In the fall of 2006, first Harvard University, then Princeton University, and then the University of Virginia announced that they would end programs in which applicants applied earlier than the regular deadline -- and also found out months early whether they had been admitted. With those decisions by elite institutions, the many critics of early admissions policies thought that they had momentum to end practices that many saw as creating needless anxiety and favoring wealthy applicants.
That momentum never materialized -- and other colleges and universities did not abandon their early programs.
On Thursday, both Harvard and Princeton announced that they were restoring early admissions options. Significantly, they are restoring nonbinding "early action" options, not early decision -- and many skeptics about early admissions say that the biggest problems arise with binding programs, particularly at colleges that are not as generous with student financial aid as are Harvard and Princeton. But the decisions -- coming just a few months after Virginia reversed course as well -- suggest that early admissions is more popular than ever. Indeed, officials at all three universities -- which were praised in 2006 for sticking up for students by ending early options -- said that they had changed their mind in part because of demand from applicants.
In an interview, William R. Fitzsimmons, dean of admissions and financial aid at Harvard University, recounted talking to a potential applicant this year who "very much wanted to come to Harvard" and who he thinks would have been admitted. "She was being recruited very heavily by an early decision school, lots of calls," he said. "And she felt she had to get it over with. She did it and she was gone."
She illustrates, Fitzsimmons said, "that in some cases the very students who were the target of our giving up early admissions, we are losing because of the recruiting pressures." He added that "we didn't want Harvard to be perceived as not accessible to students -- and we were hearing that because we didn't have an early program, we weren't meeting the needs of these students."
Further, Fitzsimmons said that anxiety from students and their families has been greater during this economic downturn than during any other he has seen -- and he's been working in Harvard admissions since 1972.
Generally, experts on admissions predicted that the shifts by Harvard and Princeton would have some impact on the application behavior of those high school seniors who are at the very, very top of the applicant pool, but -- given that Harvard and Princeton hardly lack for applicants, and are unlikely to be any easier to get into under the new policy -- those shifts may not reflect the real significance of Thursday's news.

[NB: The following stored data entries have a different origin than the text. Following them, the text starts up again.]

(* ===== verification/Chksum.v ===== *)
(** * lwip/core/inet_chksum.c: the Internet checksum

    The summation lwIP selects ([LWIP_CHKSUM_ALGORITHM] 2), which reads the data two
    bytes at a time from wherever it lies, and the checksums of buffers, of chains and
    of chains behind a pseudo header. A piece of memory is its address, of which only
    the parity matters, and its bytes; the machine is little-endian. The reference is
    RFC 1071, and the equivalence is with the sum over the bytes put together, whatever
    the addresses and wherever the chain is cut. *)
From S2P Require Import Prelude IpProbe.

(** ** The code *)

Definition FOLD_U32T (u : Z) : Z := u32 ((u .>> 16) + (u .& 0xFFFF)).
Definition SWAP_BYTES_IN_WORD (w : Z) : Z := ((w .& 0xFF) .<< 8) .| ((w .& 0xFF00) .>> 8).
Definition lwip_htons (n : Z) : Z := ((n .& 0xFF) .<< 8) .| ((n .& 0xFF00) .>> 8).

(** A 16-bit load. *)
Definition le16 (a b : Z) : Z := a .| (b .<< 8).

(** The bulk of the data; what is left is at most one byte. *)
Fixpoint chksum_loop (ps : list Z) (sum : Z) : Z * list Z :=
  match ps with
  | a :: b :: ps => chksum_loop ps (u32 (sum + le16 a b))
  | _ => (sum, ps)
  end.
Lemma reass_rest k ps z (Hpc : pieces k ps z) q0 : room_for k ps z q0 → ∀ arrival A q,
  holding k ps z q0 A q → arrival ≠ [] → arrival ++ A ≡ₚ ps ++ [z] →
  ∃ q' d n, reass_all arrival q = (q', replicate n None ++ [Some d], []) ∧ length arrival = S n ∧
    reassembled ps z d ∧ q'.(reassdatagrams) = q0.(reassdatagrams) ∧ q'.(ip_reass_pbufcount) = q0.(ip_reass_pbufcount).
Proof.
  intros Hroom. induction arrival as [|p arrival IH]; intros A q Hq Hne Hperm; [done|].
  assert (p ∈ ps ++ [z]) as Hp by (rewrite <- Hperm; by left).
  assert (p ∉ A) as HpA.
  { pose proof (all_nodup k ps z Hpc) as Hnd. rewrite <- Hperm in Hnd. cbn [app] in Hnd. apply NoDup_cons in Hnd as [Hn _].
    rewrite elem_of_app in Hn. tauto. }
  pose proof (reass_step k ps z Hpc q0 A p q Hroom Hq Hp HpA) as Hs. cbn [reass_all].
  destruct (ip4_reass p q) as [[q1 d] evs]. destruct Hs as [-> Hs].
  assert (arrival ++ p :: A ≡ₚ ps ++ [z]) as Hperm1 by (rewrite <- Hperm; symmetry; apply Permutation_middle).
  destruct arrival as [|p2 arrival].
  - rewrite decide_True in Hs.
    + destruct Hs as ((d' & -> & Hd) & H1 & H2). exists q1, d', 0%nat. done.
    + unfold arrived. cbn [app] in Hperm1. assert (∀ x, x ∈ ps ++ [z] → x ∈ p :: A) as Hin by (intros x; by rewrite Hperm1).
      revert Hin. generalize (ps ++ [z]). intros l. induction l as [|x l IHl]; intros Hin; [done|].
      rewrite filter_cons_True by (apply Hin; by left). f_equal. apply IHl. intros y Hy. apply Hin. by right.
  - rewrite decide_False in Hs.
    + destruct Hs as [-> Hs]. destruct (IH (p :: A) q1 Hs ltac:(done) Hperm1) as (q' & d' & n & -> & Hn & Hd & H1 & H2).
      exists q', d', (S n). split; [done|]. split; [cbn [length] in *; lia|]. done.
    + intros Hall. pose proof (all_nodup k ps z Hpc) as Hnd. rewrite <- Hperm1 in Hnd. cbn [app] in Hnd.
      assert (p2 ∈ arrived (p :: A) (ps ++ [z])) as Hin by (rewrite Hall, <- Hperm1; by left).
      apply list_elem_of_filter in Hin as [Hin _]. apply NoDup_cons in Hnd as [Hn _]. apply Hn, elem_of_app. by right.
Qed.

(** A datagram is put together from its fragments in whatever order they arrive: all but
    the last to come are kept, the last one gives the datagram, under the first fragment's
    header with the length, offset and checksum of the whole, and the queue is as it was. *)
Lemma reass_in_any_order (k : Z * Z * Z) (ps : list chain) (z : chain) (q : reass) (arrival : list chain) :
  pieces k ps z → room_for k ps z q → arrival ≡ₚ ps ++ [z] →
  ∃ q' d, reass_all arrival q = (q', replicate (length ps) None ++ [Some d], []) ∧ reassembled ps z d ∧
    q'.(reassdatagrams) = q.(reassdatagrams) ∧ q'.(ip_reass_pbufcount) = q.(ip_reass_pbufcount).
Proof.
  intros Hpc Hroom Hperm. destruct (reass_rest k ps z Hpc q Hroom arrival [] q) as (q' & d & n & Hr & Hn & Hd & H1 & H2).
  - done.
  - intros ->. apply Permutation_nil in Hperm. by destruct ps.
  - by rewrite app_nil_r.
  - exists q', d. rewrite Hperm, length_app in Hn. cbn in Hn. replace (length ps) with n by lia. done.
Qed.

(** Queues that the code can come to. *)
Inductive reachable : reass → Prop :=
| reach_init : reachable reass_init
| reach_reass p q : reachable q → p ≠ [] → reachable (ip4_reass p q).1.1
| reach_tmr q : reachable q → reachable (ip_reass_tmr q).1.

(** ** Properties *)

(** C26: whatever fragments arrive, forged, overlapping, repeated or endless, and whenever
    the timer runs, the queue stays well formed: at most five datagrams, no two the same,
    each with its fragments in order and apart, together at most ten buffers of the pool's
    twenty-four, which is what the counter says. *)
Theorem reass_bounded (q : reass) : reachable q → reass_wf q.
Proof.
  induction 1 as [|p q _ IH Hp|q _ IH]; [|by apply ip4_reass_wf|by apply ip_reass_tmr_wf].
  split; [|constructor]. split; cbn; [lia|constructor|constructor|done|done].
Qed.

(** ** Witnesses *)

(** The first eight bytes of a datagram, more to follow. *)
Definition toy_fragment : chain :=
  [(0x4000, [69; 0; 0; 28; 0; 7; 32; 0; 64; 17; 0; 0; 10; 0; 0; 2; 10; 0; 0; 3; 1; 2; 3; 4; 5; 6; 7; 8])].

Lemma reass_bounded_witness :
  reass_wf (ip4_reass toy_fragment reass_init).1.1 ∧ ip_reass_pbufcount (ip4_reass toy_fragment reass_init).1.1 = 1.
Proof.
  split; [|by vm_compute]. apply reass_bounded. apply reach_reass; [apply reach_init|discriminate].
Defined.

What may be more important is what the actions by these universities, combined with trends at many others, say about the difficulty of bringing about admissions reforms and discouraging early admissions -- especially during an economic downturn.

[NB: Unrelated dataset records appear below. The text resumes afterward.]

(** Cutting and putting together again. *)
Lemma cut_and_joined addrs p h data : hdr_ok h → IPH_HL_BYTES h = IP_HLEN → h.(_offset) = 0 →
  chain_ok p → payload p = hdr_bytes h ++ data → IP_HLEN <= zlen (first_bytes p) → zlen p <= MEMP_NUM_FRAG_PBUF →
  TUNNEL_MTU - IP_HLEN < zlen data <= 65515 → zlen data <= 8 * NFB * zlen addrs →
  let k := (h.(iph_src), h.(iph_dest), h.(_id)) in
  let lost := lost_tail (zlen data) in
  ∃ sent late, ip4_frag (Some <$> addrs) p TUNNEL_MTU = Ok (sent ++ late, ERR_OK) ∧
    Forall (leaves TUNNEL_MTU h k) (sent ++ late) ∧ (lost = 0 → late = []) ∧
    ((length late <= 1)%nat ∧ Forall (λ q, 0 < frag_start q) late) ∧
    ∀ recv, Forall2 same_packet sent recv → ∃ rs rz, recv = rs ++ [rz] ∧ pieces k rs rz ∧ rs ≠ [] ∧
      ∀ arrival q, arrival ≡ₚ recv → room_for k rs rz q →
      ∃ q' d a, reass_all arrival q = (q', replicate (length rs) None ++ [Some d], []) ∧
        payload d = hdr_bytes (cut_hdr a h (zlen data - lost)) ++ ztake (zlen data - lost) data ∧
        chain_ok d ∧ IP_HLEN <= zlen (first_bytes d) ∧
        q'.(reassdatagrams) = q.(reassdatagrams) ∧ q'.(ip_reass_pbufcount) = q.(ip_reass_pbufcount).
Proof.
  intros Hh Hhl Hoff Hp Hpay Hfirst Hlinks Hdata Haddrs k lost. unfold TUNNEL_MTU, IP_HLEN in Hdata.
  destruct (ip4_frag_spec addrs p h data Hh Hhl Hoff Hp Hpay Hfirst Hlinks ltac:(lia) Haddrs)
    as (ps & z & rest & Hf & H1 & H2 & H3 & H4 & H5 & H6 & H7 & H8).
  fold k in H1. rewrite tail_lost in H5, H7, H8 by lia. fold lost in H5, H7, H8.
  exists (ps ++ [z]), rest. rewrite <- app_assoc. split; [done|]. split; [done|]. split; [done|]. split.
  { assert (Forall (λ x, frag_start x < frag_end x) (ps ++ z :: rest)) as Hdat.
    { eapply Forall_impl; [exact H1|]. intros s [Hok _]. apply Hok. }
    destruct (consecutive_app 0 ps z rest H2 Hdat) as (Hs0 & _ & Hc). apply Forall_app in H1 as [_ H1].
    apply Forall_cons in H1 as [_ H1]. apply Forall_app in Hdat as [_ Hdat]. apply Forall_cons in Hdat as [Hz _].
    apply (one_late h k (frag_end z) rest H1 Hc); [lia|]. rewrite H7. unfold lost, lost_tail.
    destruct (_ && _) eqn:E; [|lia]. apply andb_true_iff in E as [_ E]. by apply Z.leb_le in E. }
  intros recv Hrecv.
  change (z :: rest) with ([z] ++ rest) in H1, H2, H6. rewrite app_assoc in H1, H2, H6.
  apply Forall_app in H1 as [H1 _]. apply consecutive_prefix in H2.
  assert (Forall (fragment_ok k) (ps ++ [z])) as Hok by (eapply Forall_impl; [exact H1|by intros s []]).
  destruct (same_pieces k ps z recv Hok H2 H3 H4 Hrecv) as (rs & rz & E & Hpc & Hend & Hdat & Hfst).
  exists rs, rz. split; [done|]. split; [done|]. split.
  { intros ->. apply Forall2_length in Hrecv. rewrite E, length_app in Hrecv. cbn in Hrecv.
    destruct ps; [|by cbn in Hrecv; lia]. cbn [app] in H1, H2. apply Forall_singleton in H1 as (_ & _ & _ & Hmtu & Hzl & _).
    destruct H2 as [Hs0 _]. unfold frag_end in H5. rewrite Hs0, Hzl in H5. unfold TUNNEL_MTU, IP_HLEN, lost, lost_tail in *.
    destruct (_ && _) eqn:El; [|lia]. rewrite andb_true_iff, !Z.leb_le in El. Z.div_mod_to_equations. lia. }
  intros arrival q Hperm Hroom. rewrite E in Hperm.
  destruct (reass_in_any_order k rs rz q arrival Hpc Hroom Hperm) as (q' & d & Hr & (Hdc & Hd & a & Ha) & Hq1 & Hq2).
  exists q', d, a. split; [exact Hr|]. split; [|done].
  rewrite Ha, Hend, H5, Hfst. f_equal.
  - assert (leaves TUNNEL_MTU h k (first_of ps z)) as (_ & _ & _ & _ & _ & l & o & c & ->).
    { rewrite Forall_forall in H1. apply H1. unfold first_of. destruct ps; cbn; by left. }
    reflexivity.
  - rewrite <- E. change (λ p0 : chain, zdrop IP_HLEN (payload p0)) with data_of. rewrite Hdat.
    rewrite fmap_app, concat_app in H6. rewrite <- H7. rewrite <- H6 at 1 2. rewrite zlen_app. symmetry.
    replace (_ + zlen (concat (data_of <$> rest)) - _) with (zlen (concat (data_of <$> ps ++ [z]))) by lia.
    by apply ztake_app.
Qed.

"In this environment, uncertainty sort of dominates everybody's thinking," said David Hawkins, director of public policy and research at the National Association for College Admission Counseling. "In this environment, the questions that surrounded early decision a few years ago take a back seat."
And while high school counselors predicted that a subset of students would love the new options, others said that this is a move in the wrong direction for higher education.

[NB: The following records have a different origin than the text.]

(** ** The checks *)

(** What a packet [b] has to satisfy to go further, with [p] what is left of it. *)
Record accepted (n : lwip_netif) (b : list Z) (p : chain) : Prop := {
  ac_version : IPH_V (hdr_of b) = 4;
  ac_hlen : IP_HLEN <= IPH_HL_BYTES (hdr_of b) <= zlen (first_bytes p);
  ac_len : lwip_htons (hdr_of b).(_len) <= zlen b;
  ac_chksum : verifies (ztake (IPH_HL_BYTES (hdr_of b)) b);
  ac_up : netif_is_up n = true ∧ n.(n_addr) ≠ IPADDR_ANY;
  ac_dest : (hdr_of b).(iph_dest) = n.(n_addr) ∨ ip4_addr_isbroadcast_u32 (hdr_of b).(iph_dest) n = true ∨
            ip4_addr_ismulticast (hdr_of b).(iph_dest) = true;
  ac_src : ip4_addr_isbroadcast_u32 (hdr_of b).(iph_src) n = false ∧ ip4_addr_ismulticast (hdr_of b).(iph_src) = false;
  ac_trim : payload p = ztake (lwip_htons (hdr_of b).(_len)) b ∧ chain_ok p
}.

Lemma le16_u16 a b : is_byte a → is_byte b → is_u 16 (le16 a b).
Proof. intros Ha Hb. rewrite le16_value by done. unfold is_u in *. lia. Qed.

Lemma len_u16 b : is_bytes b → is_u 16 (lwip_htons (hdr_of b).(_len)).
Proof. intros Hb. apply htons_u16. apply le16_u16; apply is_u_get; (lia || done). Qed.

Lemma hl_u8 h : 0 <= IPH_HL_BYTES h < 256.
Proof. unfold IPH_HL_BYTES. pose proof (u8_bound ((_v_hl h .& 15) * 4)) as Hb. unfold is_u in Hb. lia. Qed.

Lemma netif_for_us dest n :
  (if ip4_addr_ismulticast dest then netif_is_up n && negb (ip4_addr_isany_val n.(n_addr)) else ip4_input_accept dest n) = true ↔
  netif_is_up n = true ∧ n.(n_addr) ≠ IPADDR_ANY ∧
  (dest = n.(n_addr) ∨ ip4_addr_isbroadcast_u32 dest n = true ∨ ip4_addr_ismulticast dest = true) ∧
  (ip4_addr_ismulticast dest = false → dest = n.(n_addr) ∨ ip4_addr_isbroadcast_u32 dest n = true).
Proof.
  unfold ip4_input_accept, ip4_addr_isany_val. destruct (ip4_addr_ismulticast dest).
  - rewrite andb_true_iff, negb_true_iff, Z.eqb_neq. naive_solver.
  - rewrite !andb_true_iff, negb_true_iff, Z.eqb_neq, orb_true_iff, Z.eqb_eq. naive_solver.
Qed.

Lemma hdr_stale p stale : IP_HLEN <= zlen (first_bytes p) → hdr_of (first_bytes p ++ stale) = hdr_of (payload p).
Proof. intros Hf. rewrite <- hdr_first by done. apply hdr_of_app. unfold IP_HLEN, zlen in Hf. lia. Qed.

Lemma first_prefix n p : 0 <= n <= zlen (first_bytes p) → ztake n (first_bytes p) = ztake n (payload p).
Proof. intros Hn. destruct p as [|q p]; [done|]. rewrite payload_cons. by rewrite ztake_app_le. Qed.

Lemma chain_first_ok p : chain_ok p → is_bytes (first_bytes p) ∧ zlen (first_bytes p) < 65536.
Proof. by destruct 1 as [|q p [Hq Hz] _]. Qed.

Lemma header_sum a p n : chain_ok p → 0 <= n <= zlen (first_bytes p) →
  inet_chksum a (ztake n (first_bytes p)) = 0 ↔ verifies (ztake n (payload p)).
Proof.
  intros Hp Hn. destruct (chain_first_ok p Hp) as [Hb Hz]. rewrite inet_chksum_spec.
  - rewrite chksum_zero by by apply is_bytes_take. by rewrite first_prefix.
  - by apply is_bytes_take.
  - rewrite zlen_ztake by done. lia.
Qed.

Definition counted (s : ip_state) : ip_state := ip_inc (λ s, s <| st_recv ::= STATS_INC |>) s.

Jerome A. Lucido, executive director of the Center for Enrollment Research, Policy, and Practice, at the University of Southern California, said that while the shifts by Harvard and Princeton were "understandable," they are unfortunate. "I think they did the right thing a few years ago," he said. American higher education -- particularly for those who will never go to Harvard and Princeton -- needs to send signals that there are "lots of good choices" for students, and that the rush to pick a college isn't necessary. Harvard and Princeton sent that message a few years ago, but not Thursday, he said. "It will be a lot easier for colleges to follow this example than the more virtuous example" of dropping early admissions, he added.
The Many Forms of Early
Early admissions comes in many forms. Many noncompetitive colleges practice rolling admissions and inform students right away whether they may enroll. The debate among college admissions officers, high school counselors and others about early admissions -- starting in the late 1990s -- focused on the policies of selective colleges. Among these institutions, some practice "early decision" -- in which students must pledge to enroll if they are admitted. Others practice "early action," in which no pledge is made. (Harvard had early action through 2006 and is going back to it; Princeton had early decision at that time, although it had early action previously and is shifting now to early action.)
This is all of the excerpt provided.